● **Required action**: Whenever a line below holds the word "Scope", count it; please give only the final number.

[Saved data entries]
· · ·

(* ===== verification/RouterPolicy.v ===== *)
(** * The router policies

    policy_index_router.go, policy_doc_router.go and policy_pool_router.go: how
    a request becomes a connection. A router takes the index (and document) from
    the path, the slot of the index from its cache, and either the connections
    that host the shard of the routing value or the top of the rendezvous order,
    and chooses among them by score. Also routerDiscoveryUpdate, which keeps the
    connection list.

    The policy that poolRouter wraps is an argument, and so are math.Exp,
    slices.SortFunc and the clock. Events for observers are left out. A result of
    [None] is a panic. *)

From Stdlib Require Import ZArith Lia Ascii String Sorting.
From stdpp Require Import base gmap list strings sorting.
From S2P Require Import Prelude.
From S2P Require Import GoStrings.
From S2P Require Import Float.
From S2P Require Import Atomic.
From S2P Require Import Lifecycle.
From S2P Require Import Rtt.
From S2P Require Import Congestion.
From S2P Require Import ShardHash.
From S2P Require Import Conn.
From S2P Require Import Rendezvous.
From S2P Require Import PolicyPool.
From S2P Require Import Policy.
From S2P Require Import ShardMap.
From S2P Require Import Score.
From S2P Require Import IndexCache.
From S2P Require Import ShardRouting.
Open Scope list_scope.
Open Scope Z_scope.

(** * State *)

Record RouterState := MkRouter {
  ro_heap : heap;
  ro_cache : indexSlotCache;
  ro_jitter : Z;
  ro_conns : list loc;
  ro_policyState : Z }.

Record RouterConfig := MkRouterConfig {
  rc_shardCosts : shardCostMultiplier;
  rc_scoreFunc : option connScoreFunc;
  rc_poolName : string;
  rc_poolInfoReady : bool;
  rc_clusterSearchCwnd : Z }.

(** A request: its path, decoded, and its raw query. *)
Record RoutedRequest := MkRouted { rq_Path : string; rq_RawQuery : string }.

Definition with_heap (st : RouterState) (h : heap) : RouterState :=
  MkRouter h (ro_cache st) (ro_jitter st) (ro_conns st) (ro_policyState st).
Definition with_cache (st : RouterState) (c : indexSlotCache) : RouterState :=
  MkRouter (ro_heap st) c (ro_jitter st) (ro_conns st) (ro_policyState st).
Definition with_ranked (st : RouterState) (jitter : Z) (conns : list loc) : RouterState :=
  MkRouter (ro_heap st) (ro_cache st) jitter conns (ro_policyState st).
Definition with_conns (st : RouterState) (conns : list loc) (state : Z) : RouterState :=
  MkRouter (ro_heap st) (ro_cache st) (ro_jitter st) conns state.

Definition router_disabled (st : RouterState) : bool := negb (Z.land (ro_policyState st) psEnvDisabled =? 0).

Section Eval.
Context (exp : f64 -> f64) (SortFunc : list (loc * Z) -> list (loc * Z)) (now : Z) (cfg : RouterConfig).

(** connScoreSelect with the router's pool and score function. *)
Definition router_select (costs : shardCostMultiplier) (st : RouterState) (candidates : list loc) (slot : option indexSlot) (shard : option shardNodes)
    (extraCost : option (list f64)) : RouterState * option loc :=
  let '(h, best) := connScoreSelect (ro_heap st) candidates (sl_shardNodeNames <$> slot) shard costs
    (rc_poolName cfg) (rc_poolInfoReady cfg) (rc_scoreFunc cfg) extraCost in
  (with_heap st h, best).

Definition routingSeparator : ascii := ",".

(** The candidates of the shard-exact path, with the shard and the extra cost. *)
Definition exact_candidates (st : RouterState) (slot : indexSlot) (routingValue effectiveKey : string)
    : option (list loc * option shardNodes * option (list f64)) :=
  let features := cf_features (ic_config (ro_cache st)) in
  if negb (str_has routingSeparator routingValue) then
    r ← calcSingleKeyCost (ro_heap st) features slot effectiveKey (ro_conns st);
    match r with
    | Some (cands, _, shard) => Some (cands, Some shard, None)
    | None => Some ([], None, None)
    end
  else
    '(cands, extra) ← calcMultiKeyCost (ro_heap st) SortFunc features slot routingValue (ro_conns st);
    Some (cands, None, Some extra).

· · ·

● **Answer to the exercise**: 2